Activity →
Nothing below is to be printed except the lines between the line holding "(** * FaceRecognizer: enrollment" and the line holding "- [localStorage] holds", inclusive, each exactly as it appears.

Exercise materials →
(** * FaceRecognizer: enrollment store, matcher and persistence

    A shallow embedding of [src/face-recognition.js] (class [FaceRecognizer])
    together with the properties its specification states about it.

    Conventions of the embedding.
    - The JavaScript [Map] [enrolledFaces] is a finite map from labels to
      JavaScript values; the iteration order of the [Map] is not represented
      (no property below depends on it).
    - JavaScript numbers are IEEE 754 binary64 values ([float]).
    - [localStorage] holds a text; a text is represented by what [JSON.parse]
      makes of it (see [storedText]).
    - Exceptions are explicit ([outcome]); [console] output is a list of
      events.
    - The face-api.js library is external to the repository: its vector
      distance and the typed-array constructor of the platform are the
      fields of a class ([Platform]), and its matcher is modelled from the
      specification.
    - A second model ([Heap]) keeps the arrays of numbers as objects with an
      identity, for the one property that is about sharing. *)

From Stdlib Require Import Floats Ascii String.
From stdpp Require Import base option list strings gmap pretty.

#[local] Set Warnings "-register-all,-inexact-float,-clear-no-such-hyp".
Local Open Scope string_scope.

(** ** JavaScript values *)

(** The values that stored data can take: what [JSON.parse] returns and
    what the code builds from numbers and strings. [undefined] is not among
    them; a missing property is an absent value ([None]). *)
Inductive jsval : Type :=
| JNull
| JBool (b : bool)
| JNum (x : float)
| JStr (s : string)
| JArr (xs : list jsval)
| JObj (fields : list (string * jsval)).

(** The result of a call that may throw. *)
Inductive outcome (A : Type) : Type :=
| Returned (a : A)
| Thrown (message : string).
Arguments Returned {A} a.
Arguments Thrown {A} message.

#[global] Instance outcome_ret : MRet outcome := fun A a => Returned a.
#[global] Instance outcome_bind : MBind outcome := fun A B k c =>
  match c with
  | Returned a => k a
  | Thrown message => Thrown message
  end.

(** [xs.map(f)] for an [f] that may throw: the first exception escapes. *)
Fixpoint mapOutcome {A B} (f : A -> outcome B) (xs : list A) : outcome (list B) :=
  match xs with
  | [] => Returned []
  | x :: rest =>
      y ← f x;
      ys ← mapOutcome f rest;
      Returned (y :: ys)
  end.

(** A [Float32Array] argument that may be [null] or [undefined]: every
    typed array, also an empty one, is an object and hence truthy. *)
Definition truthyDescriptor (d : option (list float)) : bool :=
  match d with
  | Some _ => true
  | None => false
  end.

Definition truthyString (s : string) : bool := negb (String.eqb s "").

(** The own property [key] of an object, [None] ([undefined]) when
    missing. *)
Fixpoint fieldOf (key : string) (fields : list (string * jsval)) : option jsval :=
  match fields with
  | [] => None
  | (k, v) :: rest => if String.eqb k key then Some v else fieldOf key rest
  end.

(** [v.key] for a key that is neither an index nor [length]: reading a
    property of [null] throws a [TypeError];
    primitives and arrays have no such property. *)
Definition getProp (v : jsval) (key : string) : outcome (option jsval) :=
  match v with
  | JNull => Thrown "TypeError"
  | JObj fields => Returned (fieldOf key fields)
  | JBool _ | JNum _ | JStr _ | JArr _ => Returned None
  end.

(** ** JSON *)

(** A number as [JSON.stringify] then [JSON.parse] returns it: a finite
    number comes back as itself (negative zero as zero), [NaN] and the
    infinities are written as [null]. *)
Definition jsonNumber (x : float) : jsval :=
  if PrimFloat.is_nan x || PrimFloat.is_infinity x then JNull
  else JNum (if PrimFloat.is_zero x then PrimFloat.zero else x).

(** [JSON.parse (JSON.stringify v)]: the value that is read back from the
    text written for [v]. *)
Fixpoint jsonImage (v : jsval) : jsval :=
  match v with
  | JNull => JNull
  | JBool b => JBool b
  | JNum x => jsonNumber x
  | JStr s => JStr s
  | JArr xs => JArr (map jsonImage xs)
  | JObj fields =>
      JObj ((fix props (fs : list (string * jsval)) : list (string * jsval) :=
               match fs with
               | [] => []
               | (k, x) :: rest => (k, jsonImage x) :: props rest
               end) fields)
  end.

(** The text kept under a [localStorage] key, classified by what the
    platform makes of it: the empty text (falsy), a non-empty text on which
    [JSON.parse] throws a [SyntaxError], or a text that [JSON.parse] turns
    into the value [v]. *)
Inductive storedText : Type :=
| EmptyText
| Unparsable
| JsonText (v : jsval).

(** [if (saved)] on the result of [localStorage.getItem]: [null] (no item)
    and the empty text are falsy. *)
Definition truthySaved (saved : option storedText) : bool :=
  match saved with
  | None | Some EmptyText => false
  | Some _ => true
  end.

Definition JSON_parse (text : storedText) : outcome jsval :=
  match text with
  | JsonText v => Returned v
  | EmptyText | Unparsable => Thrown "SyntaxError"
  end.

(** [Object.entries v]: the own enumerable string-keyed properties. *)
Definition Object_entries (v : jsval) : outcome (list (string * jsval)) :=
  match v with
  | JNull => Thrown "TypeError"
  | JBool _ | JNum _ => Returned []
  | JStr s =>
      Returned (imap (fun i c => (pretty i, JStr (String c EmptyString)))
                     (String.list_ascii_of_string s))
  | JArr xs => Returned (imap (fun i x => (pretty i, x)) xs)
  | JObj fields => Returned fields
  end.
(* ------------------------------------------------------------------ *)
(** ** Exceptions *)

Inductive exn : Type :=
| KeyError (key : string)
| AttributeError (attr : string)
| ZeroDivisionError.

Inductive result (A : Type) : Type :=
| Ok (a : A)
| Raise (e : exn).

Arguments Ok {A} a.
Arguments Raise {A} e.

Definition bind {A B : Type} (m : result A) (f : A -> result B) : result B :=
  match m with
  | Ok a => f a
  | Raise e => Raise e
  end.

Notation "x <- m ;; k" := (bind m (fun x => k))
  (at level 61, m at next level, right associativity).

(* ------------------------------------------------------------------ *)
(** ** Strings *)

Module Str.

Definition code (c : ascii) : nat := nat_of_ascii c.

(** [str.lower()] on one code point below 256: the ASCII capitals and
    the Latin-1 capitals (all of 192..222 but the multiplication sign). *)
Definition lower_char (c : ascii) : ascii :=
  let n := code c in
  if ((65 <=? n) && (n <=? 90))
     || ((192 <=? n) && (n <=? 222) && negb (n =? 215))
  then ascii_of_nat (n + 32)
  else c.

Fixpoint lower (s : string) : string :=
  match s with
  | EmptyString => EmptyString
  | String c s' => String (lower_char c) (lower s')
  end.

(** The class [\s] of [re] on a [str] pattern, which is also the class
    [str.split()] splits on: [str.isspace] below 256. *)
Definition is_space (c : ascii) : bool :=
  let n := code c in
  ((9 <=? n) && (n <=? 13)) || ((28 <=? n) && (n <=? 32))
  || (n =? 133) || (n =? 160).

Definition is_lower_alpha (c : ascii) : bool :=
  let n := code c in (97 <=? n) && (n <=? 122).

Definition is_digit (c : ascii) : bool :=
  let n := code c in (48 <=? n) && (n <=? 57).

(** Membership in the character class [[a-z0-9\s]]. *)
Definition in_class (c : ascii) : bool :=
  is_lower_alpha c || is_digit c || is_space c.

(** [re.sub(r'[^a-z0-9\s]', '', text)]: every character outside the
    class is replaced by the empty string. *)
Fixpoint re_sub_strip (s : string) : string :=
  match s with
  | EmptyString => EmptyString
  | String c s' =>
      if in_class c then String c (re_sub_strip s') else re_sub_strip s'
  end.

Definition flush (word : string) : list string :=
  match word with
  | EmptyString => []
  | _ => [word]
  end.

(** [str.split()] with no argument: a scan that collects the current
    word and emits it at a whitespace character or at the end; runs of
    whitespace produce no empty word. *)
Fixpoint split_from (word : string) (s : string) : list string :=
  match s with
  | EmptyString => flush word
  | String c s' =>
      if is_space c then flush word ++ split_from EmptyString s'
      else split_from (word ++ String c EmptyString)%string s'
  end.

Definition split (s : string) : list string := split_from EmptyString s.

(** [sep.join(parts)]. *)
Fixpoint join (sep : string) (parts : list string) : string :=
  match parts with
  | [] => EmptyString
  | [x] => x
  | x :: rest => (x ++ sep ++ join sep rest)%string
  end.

==

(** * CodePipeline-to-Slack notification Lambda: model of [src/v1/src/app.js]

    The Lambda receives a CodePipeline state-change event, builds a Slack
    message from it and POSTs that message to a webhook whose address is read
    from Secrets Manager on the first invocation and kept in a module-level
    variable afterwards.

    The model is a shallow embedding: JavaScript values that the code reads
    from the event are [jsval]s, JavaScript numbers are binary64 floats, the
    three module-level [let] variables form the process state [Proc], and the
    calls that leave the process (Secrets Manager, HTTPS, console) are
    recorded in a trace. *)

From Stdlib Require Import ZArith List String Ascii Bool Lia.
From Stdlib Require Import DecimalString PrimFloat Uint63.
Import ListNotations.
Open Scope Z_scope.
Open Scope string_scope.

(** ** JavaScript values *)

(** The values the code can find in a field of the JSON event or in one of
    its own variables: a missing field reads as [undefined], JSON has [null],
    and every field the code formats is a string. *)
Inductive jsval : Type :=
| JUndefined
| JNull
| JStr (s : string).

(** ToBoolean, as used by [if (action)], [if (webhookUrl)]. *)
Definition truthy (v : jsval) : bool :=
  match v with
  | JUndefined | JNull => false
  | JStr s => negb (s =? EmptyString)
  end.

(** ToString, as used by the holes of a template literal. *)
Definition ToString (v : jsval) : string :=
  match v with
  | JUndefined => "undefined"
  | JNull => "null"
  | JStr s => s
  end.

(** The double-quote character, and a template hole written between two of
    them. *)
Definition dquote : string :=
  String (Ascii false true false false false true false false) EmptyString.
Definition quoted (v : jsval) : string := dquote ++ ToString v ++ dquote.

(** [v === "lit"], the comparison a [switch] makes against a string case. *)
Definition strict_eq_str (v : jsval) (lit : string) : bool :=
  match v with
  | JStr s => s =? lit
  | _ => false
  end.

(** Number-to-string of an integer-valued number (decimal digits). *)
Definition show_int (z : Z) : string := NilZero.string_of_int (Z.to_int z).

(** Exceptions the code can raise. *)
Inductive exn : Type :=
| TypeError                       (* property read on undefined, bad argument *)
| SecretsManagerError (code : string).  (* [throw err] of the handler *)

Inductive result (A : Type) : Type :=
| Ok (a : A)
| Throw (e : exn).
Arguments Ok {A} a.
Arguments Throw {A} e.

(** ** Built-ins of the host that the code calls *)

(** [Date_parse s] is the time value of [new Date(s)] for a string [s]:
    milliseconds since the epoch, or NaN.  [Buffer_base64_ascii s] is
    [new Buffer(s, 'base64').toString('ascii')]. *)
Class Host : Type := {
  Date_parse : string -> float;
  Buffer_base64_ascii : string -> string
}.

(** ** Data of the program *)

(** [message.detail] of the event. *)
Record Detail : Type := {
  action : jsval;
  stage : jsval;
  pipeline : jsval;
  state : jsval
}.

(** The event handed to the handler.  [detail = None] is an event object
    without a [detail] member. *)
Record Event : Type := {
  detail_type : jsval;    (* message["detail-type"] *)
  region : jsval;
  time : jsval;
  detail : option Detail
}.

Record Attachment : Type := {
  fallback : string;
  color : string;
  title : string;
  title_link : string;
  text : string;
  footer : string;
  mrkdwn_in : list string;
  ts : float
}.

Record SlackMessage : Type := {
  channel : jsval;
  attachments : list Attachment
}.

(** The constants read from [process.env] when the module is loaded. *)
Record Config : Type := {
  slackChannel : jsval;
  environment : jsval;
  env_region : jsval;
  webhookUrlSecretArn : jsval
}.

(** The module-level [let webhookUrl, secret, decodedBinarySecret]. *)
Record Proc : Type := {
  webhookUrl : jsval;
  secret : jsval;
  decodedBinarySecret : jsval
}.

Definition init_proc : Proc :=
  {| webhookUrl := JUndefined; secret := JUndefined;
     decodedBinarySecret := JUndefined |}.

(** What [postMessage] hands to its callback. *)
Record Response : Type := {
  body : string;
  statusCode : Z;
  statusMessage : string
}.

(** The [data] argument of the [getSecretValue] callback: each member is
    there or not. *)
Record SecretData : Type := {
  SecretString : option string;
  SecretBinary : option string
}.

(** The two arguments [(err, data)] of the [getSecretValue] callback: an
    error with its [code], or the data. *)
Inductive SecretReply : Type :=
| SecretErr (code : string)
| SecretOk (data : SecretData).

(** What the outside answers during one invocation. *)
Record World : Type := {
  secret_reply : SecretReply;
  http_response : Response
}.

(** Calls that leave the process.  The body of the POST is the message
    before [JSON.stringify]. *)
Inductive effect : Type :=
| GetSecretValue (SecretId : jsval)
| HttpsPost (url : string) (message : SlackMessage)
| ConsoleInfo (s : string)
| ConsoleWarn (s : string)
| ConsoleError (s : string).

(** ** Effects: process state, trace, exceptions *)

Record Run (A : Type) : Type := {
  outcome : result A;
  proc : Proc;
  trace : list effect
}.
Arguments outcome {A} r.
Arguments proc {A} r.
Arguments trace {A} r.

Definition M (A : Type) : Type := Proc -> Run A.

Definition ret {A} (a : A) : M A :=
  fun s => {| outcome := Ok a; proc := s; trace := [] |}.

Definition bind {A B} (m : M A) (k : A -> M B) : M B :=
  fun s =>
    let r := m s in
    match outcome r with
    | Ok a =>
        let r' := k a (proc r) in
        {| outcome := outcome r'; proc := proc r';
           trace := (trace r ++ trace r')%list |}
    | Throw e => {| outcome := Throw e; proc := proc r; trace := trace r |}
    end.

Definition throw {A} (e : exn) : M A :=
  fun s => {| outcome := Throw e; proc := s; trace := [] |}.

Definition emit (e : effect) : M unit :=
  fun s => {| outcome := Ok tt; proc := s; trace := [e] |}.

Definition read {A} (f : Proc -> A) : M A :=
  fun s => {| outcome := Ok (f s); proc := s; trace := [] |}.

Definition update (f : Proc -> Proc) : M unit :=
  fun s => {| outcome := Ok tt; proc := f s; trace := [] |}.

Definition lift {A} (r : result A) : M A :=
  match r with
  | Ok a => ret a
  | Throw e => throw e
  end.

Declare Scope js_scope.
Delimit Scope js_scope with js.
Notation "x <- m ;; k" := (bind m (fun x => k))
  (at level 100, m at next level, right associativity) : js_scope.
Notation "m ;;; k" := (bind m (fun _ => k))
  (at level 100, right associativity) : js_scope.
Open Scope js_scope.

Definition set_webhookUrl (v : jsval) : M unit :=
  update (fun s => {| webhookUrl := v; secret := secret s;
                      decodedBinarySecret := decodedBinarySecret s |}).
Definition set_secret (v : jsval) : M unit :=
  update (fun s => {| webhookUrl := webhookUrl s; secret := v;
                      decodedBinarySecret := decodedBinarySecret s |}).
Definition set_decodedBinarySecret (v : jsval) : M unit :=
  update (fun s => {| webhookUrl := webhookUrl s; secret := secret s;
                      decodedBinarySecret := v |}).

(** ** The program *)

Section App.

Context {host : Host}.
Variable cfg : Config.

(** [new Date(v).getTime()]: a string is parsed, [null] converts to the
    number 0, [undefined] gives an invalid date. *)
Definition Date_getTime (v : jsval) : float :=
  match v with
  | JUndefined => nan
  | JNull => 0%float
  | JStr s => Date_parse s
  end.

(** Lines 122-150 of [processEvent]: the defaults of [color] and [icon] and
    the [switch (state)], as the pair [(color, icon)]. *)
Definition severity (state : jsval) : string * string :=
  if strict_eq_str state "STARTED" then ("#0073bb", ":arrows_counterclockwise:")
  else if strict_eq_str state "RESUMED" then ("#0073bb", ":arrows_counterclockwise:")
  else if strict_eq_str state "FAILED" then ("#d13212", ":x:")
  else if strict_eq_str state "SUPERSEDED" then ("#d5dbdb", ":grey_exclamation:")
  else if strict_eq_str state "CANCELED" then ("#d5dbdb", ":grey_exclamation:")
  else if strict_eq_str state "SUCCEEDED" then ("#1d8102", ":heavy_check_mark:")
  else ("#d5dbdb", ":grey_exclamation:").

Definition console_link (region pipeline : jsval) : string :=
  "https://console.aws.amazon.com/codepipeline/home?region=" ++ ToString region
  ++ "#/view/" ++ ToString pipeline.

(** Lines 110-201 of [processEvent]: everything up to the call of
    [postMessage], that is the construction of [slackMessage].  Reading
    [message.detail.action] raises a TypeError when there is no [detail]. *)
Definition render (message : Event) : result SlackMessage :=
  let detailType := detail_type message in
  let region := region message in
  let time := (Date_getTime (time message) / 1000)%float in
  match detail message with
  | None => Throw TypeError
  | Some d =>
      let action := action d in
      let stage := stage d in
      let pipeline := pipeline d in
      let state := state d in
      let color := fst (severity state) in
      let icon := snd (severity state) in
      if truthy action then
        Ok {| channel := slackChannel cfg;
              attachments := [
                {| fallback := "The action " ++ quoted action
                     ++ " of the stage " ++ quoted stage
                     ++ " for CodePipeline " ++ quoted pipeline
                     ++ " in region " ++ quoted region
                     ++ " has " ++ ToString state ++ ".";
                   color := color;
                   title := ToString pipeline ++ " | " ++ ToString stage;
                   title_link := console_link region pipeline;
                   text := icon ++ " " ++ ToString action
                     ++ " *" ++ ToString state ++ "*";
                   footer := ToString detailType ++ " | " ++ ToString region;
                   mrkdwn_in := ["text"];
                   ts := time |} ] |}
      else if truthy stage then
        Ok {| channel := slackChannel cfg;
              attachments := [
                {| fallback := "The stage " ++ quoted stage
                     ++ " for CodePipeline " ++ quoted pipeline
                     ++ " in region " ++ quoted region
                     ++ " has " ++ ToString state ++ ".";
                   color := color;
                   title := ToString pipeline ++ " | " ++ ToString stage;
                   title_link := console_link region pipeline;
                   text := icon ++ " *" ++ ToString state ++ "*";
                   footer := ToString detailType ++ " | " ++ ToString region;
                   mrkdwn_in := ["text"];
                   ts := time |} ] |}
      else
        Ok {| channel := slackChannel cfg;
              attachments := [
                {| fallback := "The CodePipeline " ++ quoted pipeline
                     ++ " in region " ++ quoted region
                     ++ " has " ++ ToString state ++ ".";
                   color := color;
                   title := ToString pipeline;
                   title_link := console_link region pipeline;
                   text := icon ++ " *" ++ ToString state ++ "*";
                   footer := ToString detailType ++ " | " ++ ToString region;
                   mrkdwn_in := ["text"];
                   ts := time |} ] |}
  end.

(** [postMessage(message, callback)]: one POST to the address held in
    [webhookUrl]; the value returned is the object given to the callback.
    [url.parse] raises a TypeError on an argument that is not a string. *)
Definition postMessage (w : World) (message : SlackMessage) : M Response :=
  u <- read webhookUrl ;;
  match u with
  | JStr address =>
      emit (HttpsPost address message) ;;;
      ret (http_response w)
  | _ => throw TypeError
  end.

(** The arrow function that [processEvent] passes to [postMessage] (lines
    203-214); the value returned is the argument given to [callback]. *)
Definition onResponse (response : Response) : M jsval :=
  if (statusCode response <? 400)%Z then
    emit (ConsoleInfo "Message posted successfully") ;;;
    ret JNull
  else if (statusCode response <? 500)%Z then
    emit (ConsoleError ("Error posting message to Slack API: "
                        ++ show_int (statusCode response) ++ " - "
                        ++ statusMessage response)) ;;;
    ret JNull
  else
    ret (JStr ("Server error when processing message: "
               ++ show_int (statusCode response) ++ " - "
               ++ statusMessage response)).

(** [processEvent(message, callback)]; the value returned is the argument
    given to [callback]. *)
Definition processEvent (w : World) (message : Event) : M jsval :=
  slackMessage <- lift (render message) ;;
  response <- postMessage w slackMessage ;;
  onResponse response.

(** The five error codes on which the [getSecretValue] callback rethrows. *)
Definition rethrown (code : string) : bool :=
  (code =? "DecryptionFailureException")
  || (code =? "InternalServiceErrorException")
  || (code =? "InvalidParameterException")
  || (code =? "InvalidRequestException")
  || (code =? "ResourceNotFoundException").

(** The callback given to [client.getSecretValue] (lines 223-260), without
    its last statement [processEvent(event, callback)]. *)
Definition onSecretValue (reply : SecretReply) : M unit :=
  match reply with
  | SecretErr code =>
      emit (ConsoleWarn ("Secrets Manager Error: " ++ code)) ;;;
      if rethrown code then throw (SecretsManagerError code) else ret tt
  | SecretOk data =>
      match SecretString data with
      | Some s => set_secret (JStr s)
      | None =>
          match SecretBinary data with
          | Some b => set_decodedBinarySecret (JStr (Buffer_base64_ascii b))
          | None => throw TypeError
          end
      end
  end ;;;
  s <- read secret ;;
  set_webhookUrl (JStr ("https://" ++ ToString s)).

Worked solution →
(** * FaceRecognizer: enrollment store, matcher and persistence

    A shallow embedding of [src/face-recognition.js] (class [FaceRecognizer])
    together with the properties its specification states about it.

    Conventions of the embedding.
    - The JavaScript [Map] [enrolledFaces] is a finite map from labels to
      JavaScript values; the iteration order of the [Map] is not represented
      (no property below depends on it).
    - JavaScript numbers are IEEE 754 binary64 values ([float]).
    - [localStorage] holds a text; a text is represented by what [JSON.parse]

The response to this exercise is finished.